Documentation is generated with Doxygen from the docs folder. Improvements to existing documentation and contributions covering Wii hardware or SDK components are greatly appreciated.

Style Guide

Header Files

Each header file has a Doxygen compatible comment block. This is expected on the core block, as well as additional blocks.

Headers should be expected to have doxygen documentation. If a header is a core component of an API or block, it should also have its own API documentation.

Naming Convention

Any names within header files first start with the name of the header. This provides namespacing to prevent names from getting mixed up.

Acronyms or abbreviations are avoided unless its a generally well understood shortened name like cmd, or is a standardized name, like l2cap.

The hope is for naming to be direct and consistent across PowerBlocks to make the code base easy to search through and manage.

Functions and exported variables follow snake_case, where all letters are lowercase and words are separated by underscores

// powerblocks/core/bluetooth/hci.h
extern hci_acl_packet_t hci_acl_packet_out ALIGN(32) MEM2;
...
int hci_send_acl(uint16_t handle, hci_acl_packet_boundary_flag_t pb, hci_acl_packet_broadcast_flag_t bc, uint16_t length);
int hci_send_acl(uint16_t handle, hci_acl_packet_boundary_flag_t pb, hci_acl_packet_broadcast_flag_t bc, uint16_t length)
Sends a ACL Packet.
Definition hci.c:839
Definition hci.h:71
#define ALIGN(x)
Add an alignment attribute to some data.
Definition system.h:243

Definitions and constants are named with ALL_CAPS_WITH_UNDERSCORES:

// powerblocks/core/bluetooth/l2cap.c
#define L2CAP_TASK_STACK_SIZE  8192
#define L2CAP_TASK_PRIORITY    (configMAX_PRIORITIES / 4 * 3)
static const char* TAG = "L2CAP";

Using underscores at the beginning of names should be avoided for clarity.

// Do not do this:
#define ___MY_DEFINITION__ 1
static void _cool_static_function(int ibxpr) {
// ...
}

Formatting

  • 4 spaces (not tabs.)
  • Opening braces on the same line.
  • Keep lines under ~100 characters.
  • At least 1 blank line between functions.

Testing

Please make sure to provide testing of your contribution.

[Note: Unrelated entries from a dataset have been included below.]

Lemma string_length_append (s t : string) :
  String.length (s ++ t) = (String.length s + String.length t)%nat.
Proof. induction s as [|a s IH]; cbn; [reflexivity | rewrite IH; lia]. Qed.

Lemma string_append_cancel (s1 : string) :
  forall s2 t : string, s1 ++ t = s2 ++ t -> s1 = s2.
Proof.
  induction s1 as [|a s1 IH]; intros [|b s2] t H.
  - reflexivity.
  - exfalso. apply (f_equal String.length) in H.
    cbn in H. rewrite string_length_append in H. lia.
  - exfalso. apply (f_equal String.length) in H.
    cbn in H. rewrite string_length_append in H. lia.
  - cbn in H. injection H as -> H. f_equal. apply (IH s2 t H).
Qed.

Lemma TWO_is_not_TW (s t : string) : s ++ ".TWO" <> t ++ ".TW".
Proof.
  intros H.
  assert (Hlen : (String.length t = String.length s + 1)%nat).
  { apply (f_equal String.length) in H.
    rewrite !string_length_append in H. cbn in H. lia. }
  pose proof (append_correct2 s ".TWO" 3) as H1.
  pose proof (append_correct2 t ".TW" 2) as H2.
  rewrite H in H1.
  replace (3 + String.length s)%nat with (2 + String.length t)%nat
    in H1 by lia.
  rewrite <- H2 in H1. cbn in H1. discriminate H1.
Qed.

(** X21.  [buildYahooSymbol] appends ".TWO" to the three codes of its
    table and ".TW" to every other code, and it is injective: two
    different codes never get the same symbol. *)
Theorem buildYahooSymbol_injective (code code' : string) :
  (buildYahooSymbol code = code ++ ".TWO" /\
   (code = "6000" \/ code = "6005" \/ code = "3379") \/
   buildYahooSymbol code = code ++ ".TW" /\
   code <> "6000" /\ code <> "6005" /\ code <> "3379") /\
  (buildYahooSymbol code = buildYahooSymbol code' -> code = code').
Proof.
  split.
  - unfold buildYahooSymbol, lookup_bool, otcStocks. cbn [find fst snd].
    destruct (String.eqb_spec "6000" code) as [<- | H1];
      [left; split; [reflexivity | tauto]|].
    destruct (String.eqb_spec "6005" code) as [<- | H2];
      [left; split; [reflexivity | tauto]|].
    destruct (String.eqb_spec "3379" code) as [<- | H3];
      [left; split; [reflexivity | tauto]|].
    right. split; [reflexivity|]. repeat split; congruence.
  - unfold buildYahooSymbol.
    destruct (lookup_bool otcStocks code),
      (lookup_bool otcStocks code'); intros H.
    + apply (string_append_cancel _ _ _ H).
    + exfalso. apply (TWO_is_not_TW _ _ H).
    + exfalso. symmetry in H. apply (TWO_is_not_TW _ _ H).
    + apply (string_append_cancel _ _ _ H).
Qed.

(** The cleaning loop, accumulator included. *)
Lemma cleanPrices_positive_from (raw : list (option Q)) :
  forall prices : list Q,
    all_positive prices ->
    all_positive
      (fold_left
         (fun prices c =>
            match c with
            | Some price =>
                if price >? 0 then (prices ++ [price])%list else prices
            | None => prices
            end)
         raw prices).
Proof.
  induction raw as [|c raw IH]; intros prices Hpos; cbn [fold_left].
  - exact Hpos.
  - apply IH. destruct c as [price|]; [|exact Hpos].
    destruct (price >? 0) eqn:E; [|exact Hpos].
    apply Forall_app. split; [exact Hpos|].
    constructor; [apply Qlt_bool_iff, E | constructor].
Qed.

Emulator testing is good during development, but please work to provide testing on hardware. The Wii's hardware usually behaves differently from emulator, so hardware testing is essential.

It is also fine to request that I or another contributor test specific features. I myself do not own many of the peripherals and expansions for the Wii. It is fine if these features are hardened with time as they are used as well.

Always be careful about making sure to not brick the Wii during testing. It is generally a good idea to have a solid Wii homebrew setup to avoid this.

Refer to Wii Hacks Guide to help set up a Wii for homebrew development.